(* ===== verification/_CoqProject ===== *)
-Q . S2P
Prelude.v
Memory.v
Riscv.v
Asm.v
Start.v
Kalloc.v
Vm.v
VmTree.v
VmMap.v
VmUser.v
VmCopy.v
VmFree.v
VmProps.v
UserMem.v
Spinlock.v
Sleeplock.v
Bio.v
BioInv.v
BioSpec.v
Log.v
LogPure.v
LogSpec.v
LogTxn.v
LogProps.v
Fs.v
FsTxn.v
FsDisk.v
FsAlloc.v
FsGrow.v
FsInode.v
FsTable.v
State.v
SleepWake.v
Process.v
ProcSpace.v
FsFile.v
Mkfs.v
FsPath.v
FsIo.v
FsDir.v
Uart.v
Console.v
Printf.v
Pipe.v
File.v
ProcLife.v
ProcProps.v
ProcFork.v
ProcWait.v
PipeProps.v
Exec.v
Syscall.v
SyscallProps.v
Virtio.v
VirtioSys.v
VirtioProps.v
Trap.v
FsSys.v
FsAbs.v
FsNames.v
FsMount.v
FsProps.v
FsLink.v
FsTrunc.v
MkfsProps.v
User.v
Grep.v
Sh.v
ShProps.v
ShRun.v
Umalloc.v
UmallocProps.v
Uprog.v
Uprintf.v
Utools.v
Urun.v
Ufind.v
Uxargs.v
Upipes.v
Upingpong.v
* * *
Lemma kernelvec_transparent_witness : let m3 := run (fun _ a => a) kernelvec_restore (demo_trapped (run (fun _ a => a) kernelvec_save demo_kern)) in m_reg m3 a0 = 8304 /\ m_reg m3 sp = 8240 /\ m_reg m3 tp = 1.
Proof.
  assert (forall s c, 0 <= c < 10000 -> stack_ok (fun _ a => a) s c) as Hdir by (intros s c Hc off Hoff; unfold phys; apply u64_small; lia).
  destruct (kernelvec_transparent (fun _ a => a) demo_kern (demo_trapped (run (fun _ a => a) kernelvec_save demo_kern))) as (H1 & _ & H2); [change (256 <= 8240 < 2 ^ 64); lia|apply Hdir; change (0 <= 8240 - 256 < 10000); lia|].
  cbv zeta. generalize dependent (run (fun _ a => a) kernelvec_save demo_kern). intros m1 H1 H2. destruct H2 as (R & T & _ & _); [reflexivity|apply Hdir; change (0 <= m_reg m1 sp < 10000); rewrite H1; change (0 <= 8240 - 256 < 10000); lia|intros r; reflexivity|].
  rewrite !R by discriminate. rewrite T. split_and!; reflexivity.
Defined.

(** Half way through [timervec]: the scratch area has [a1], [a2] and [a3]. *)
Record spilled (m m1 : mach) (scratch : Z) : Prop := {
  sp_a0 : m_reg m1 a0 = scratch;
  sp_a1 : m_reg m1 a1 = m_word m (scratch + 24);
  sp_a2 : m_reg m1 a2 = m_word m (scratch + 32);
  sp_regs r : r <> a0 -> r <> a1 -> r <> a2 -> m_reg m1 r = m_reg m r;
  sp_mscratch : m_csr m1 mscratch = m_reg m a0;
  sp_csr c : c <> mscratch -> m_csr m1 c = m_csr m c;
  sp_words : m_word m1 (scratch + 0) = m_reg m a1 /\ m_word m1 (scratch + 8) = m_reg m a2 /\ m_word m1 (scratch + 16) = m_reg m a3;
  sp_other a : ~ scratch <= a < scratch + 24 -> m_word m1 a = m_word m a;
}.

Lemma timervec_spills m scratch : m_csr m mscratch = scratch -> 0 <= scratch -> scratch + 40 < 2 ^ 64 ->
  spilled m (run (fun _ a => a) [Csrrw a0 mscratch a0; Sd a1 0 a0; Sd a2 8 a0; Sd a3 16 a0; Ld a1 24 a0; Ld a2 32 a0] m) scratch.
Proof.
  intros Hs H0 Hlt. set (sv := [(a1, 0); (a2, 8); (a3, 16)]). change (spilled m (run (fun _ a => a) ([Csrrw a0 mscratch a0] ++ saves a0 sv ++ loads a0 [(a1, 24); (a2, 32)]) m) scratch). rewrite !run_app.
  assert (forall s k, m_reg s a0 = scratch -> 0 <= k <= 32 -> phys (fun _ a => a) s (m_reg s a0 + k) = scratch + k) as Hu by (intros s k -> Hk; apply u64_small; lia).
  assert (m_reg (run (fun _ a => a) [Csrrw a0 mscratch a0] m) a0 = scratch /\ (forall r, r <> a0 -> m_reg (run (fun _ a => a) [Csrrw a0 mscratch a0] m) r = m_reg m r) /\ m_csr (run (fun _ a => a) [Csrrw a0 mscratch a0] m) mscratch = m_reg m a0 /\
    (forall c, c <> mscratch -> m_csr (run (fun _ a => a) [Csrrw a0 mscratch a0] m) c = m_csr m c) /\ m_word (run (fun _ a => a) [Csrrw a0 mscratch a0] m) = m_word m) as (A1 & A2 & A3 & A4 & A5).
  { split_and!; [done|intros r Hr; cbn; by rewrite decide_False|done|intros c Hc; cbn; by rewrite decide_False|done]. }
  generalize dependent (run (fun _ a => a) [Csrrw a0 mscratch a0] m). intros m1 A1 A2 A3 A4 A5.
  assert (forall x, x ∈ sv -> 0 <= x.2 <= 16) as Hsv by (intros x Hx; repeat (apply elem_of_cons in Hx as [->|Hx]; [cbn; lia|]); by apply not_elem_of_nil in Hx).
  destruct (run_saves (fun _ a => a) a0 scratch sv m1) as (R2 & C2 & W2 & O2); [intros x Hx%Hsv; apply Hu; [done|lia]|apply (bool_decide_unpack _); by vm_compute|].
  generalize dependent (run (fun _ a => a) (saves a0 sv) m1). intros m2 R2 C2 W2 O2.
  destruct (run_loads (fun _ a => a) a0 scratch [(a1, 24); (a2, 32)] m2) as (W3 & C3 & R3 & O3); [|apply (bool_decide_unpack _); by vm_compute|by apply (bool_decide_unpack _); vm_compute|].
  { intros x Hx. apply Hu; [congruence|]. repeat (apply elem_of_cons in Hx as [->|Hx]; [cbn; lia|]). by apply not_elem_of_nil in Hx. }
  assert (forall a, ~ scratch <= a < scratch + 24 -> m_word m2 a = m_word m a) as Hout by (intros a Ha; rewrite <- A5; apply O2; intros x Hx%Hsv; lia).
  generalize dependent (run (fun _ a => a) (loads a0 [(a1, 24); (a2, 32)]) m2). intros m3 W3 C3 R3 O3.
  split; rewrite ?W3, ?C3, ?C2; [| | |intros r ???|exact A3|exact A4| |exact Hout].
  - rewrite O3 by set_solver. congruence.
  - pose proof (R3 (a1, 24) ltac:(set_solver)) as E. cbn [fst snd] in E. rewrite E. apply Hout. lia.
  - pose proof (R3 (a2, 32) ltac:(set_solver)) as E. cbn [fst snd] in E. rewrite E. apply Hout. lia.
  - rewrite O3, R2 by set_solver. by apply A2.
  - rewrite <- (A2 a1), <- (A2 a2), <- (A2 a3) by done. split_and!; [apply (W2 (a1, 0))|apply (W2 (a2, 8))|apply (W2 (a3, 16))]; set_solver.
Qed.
--
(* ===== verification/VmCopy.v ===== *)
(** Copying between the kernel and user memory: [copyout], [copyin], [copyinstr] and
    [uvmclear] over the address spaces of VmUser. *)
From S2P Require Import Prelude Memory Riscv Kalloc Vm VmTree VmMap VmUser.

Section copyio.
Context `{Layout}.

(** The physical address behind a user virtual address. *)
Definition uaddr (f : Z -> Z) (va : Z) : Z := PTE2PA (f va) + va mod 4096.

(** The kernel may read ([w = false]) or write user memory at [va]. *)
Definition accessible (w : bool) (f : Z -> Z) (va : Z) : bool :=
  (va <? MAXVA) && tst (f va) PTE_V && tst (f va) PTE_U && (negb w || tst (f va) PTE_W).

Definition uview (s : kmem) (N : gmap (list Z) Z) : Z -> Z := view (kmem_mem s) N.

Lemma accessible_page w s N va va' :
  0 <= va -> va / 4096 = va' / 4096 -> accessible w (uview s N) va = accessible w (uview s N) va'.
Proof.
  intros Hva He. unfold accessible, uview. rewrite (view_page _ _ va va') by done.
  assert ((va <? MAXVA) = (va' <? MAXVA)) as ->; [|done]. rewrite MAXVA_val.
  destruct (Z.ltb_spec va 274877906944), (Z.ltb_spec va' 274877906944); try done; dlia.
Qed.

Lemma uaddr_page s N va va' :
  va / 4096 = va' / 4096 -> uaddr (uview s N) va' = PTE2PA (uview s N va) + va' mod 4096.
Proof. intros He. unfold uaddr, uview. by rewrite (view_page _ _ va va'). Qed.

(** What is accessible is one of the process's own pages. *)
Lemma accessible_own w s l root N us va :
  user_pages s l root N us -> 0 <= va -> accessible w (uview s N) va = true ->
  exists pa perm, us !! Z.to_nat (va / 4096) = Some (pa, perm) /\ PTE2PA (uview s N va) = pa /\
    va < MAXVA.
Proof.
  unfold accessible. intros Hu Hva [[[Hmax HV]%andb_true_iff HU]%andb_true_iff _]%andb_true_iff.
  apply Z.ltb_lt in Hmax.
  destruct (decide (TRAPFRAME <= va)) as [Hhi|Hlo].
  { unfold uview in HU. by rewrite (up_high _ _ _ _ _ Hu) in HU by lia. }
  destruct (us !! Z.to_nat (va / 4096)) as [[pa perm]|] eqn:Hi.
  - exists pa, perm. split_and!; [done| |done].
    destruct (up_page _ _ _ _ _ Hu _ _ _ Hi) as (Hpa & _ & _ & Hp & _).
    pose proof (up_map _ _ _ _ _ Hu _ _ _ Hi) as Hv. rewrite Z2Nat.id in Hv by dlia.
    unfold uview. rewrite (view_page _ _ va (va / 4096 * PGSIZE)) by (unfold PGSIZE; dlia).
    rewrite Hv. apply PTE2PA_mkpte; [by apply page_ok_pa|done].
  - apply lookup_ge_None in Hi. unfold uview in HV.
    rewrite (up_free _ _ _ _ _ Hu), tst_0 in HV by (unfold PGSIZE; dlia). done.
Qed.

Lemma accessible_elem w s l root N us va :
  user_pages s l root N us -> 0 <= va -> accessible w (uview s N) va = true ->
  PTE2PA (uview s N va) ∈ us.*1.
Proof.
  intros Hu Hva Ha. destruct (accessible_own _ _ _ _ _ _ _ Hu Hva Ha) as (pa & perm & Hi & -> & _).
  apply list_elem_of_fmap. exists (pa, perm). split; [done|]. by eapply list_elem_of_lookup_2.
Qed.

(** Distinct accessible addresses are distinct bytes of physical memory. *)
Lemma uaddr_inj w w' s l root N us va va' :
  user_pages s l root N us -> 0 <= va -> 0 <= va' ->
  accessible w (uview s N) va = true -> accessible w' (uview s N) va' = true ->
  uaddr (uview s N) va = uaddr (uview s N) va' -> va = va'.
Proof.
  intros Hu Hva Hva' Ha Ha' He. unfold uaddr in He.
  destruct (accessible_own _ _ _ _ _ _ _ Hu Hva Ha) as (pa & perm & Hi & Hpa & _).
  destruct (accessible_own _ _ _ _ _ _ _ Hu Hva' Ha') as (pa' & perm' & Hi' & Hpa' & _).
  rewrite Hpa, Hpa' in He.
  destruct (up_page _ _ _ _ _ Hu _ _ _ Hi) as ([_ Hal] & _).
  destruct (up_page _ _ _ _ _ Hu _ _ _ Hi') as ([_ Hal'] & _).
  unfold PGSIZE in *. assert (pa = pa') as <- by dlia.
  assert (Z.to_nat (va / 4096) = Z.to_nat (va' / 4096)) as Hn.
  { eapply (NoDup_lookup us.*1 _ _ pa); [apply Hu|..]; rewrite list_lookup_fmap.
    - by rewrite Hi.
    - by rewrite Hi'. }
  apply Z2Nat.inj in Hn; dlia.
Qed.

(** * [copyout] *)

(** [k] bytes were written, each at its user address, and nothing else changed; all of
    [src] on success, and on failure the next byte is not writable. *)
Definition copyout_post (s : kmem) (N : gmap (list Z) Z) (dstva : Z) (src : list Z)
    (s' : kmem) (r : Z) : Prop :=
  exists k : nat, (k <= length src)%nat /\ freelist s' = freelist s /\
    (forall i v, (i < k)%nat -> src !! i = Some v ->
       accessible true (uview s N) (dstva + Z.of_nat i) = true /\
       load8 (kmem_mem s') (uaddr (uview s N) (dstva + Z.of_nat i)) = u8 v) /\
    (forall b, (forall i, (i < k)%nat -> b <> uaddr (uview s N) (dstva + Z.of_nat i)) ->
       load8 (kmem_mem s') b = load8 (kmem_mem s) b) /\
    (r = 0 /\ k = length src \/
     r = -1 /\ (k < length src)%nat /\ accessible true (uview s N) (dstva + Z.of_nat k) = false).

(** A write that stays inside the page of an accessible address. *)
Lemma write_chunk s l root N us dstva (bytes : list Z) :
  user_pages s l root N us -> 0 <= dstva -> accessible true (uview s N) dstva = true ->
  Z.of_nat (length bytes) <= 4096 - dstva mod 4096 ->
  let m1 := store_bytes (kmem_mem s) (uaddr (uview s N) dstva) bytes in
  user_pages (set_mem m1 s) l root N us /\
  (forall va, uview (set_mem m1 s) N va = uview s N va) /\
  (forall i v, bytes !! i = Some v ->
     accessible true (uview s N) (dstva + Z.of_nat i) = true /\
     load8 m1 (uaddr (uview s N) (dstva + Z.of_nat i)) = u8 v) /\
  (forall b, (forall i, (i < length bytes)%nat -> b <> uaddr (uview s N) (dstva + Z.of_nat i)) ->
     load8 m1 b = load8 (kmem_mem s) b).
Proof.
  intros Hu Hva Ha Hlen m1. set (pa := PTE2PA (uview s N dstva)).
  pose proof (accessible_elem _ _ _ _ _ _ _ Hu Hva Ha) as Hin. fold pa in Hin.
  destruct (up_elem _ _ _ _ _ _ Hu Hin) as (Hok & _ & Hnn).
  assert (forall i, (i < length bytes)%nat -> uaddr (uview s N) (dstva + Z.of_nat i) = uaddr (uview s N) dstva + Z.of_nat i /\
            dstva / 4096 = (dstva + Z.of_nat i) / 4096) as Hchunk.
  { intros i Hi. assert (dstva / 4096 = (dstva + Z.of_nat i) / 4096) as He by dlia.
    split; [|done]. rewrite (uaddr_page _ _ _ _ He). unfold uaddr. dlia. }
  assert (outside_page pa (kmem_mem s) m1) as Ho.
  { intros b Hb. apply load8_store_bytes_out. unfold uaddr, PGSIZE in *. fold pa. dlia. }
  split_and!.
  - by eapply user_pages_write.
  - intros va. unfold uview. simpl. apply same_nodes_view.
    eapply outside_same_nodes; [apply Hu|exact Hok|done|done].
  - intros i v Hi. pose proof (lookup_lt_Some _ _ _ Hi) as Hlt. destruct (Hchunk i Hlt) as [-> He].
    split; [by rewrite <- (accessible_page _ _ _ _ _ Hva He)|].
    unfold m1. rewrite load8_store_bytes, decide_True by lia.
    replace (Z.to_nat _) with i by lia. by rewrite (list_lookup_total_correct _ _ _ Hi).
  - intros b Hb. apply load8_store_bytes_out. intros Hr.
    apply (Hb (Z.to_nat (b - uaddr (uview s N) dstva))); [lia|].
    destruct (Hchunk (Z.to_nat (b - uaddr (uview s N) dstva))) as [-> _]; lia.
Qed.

▶ _Exercise details_: Give back precisely the lines above that start at the line containing "(* ===== verification/_CoqProject ===== *)" and end at the line containing "ProcSpace.v", inclusive. No other lines belong in the output.

▶ _Output for this exercise_:
(* ===== verification/_CoqProject ===== *)
-Q . S2P
Prelude.v
Memory.v
Riscv.v
Asm.v
Start.v
Kalloc.v
Vm.v
VmTree.v
VmMap.v
VmUser.v
VmCopy.v
VmFree.v
VmProps.v
UserMem.v
Spinlock.v
Sleeplock.v
Bio.v
BioInv.v
BioSpec.v
Log.v
LogPure.v
LogSpec.v
LogTxn.v
LogProps.v
Fs.v
FsTxn.v
FsDisk.v
FsAlloc.v
FsGrow.v
FsInode.v
FsTable.v
State.v
SleepWake.v
Process.v
ProcSpace.v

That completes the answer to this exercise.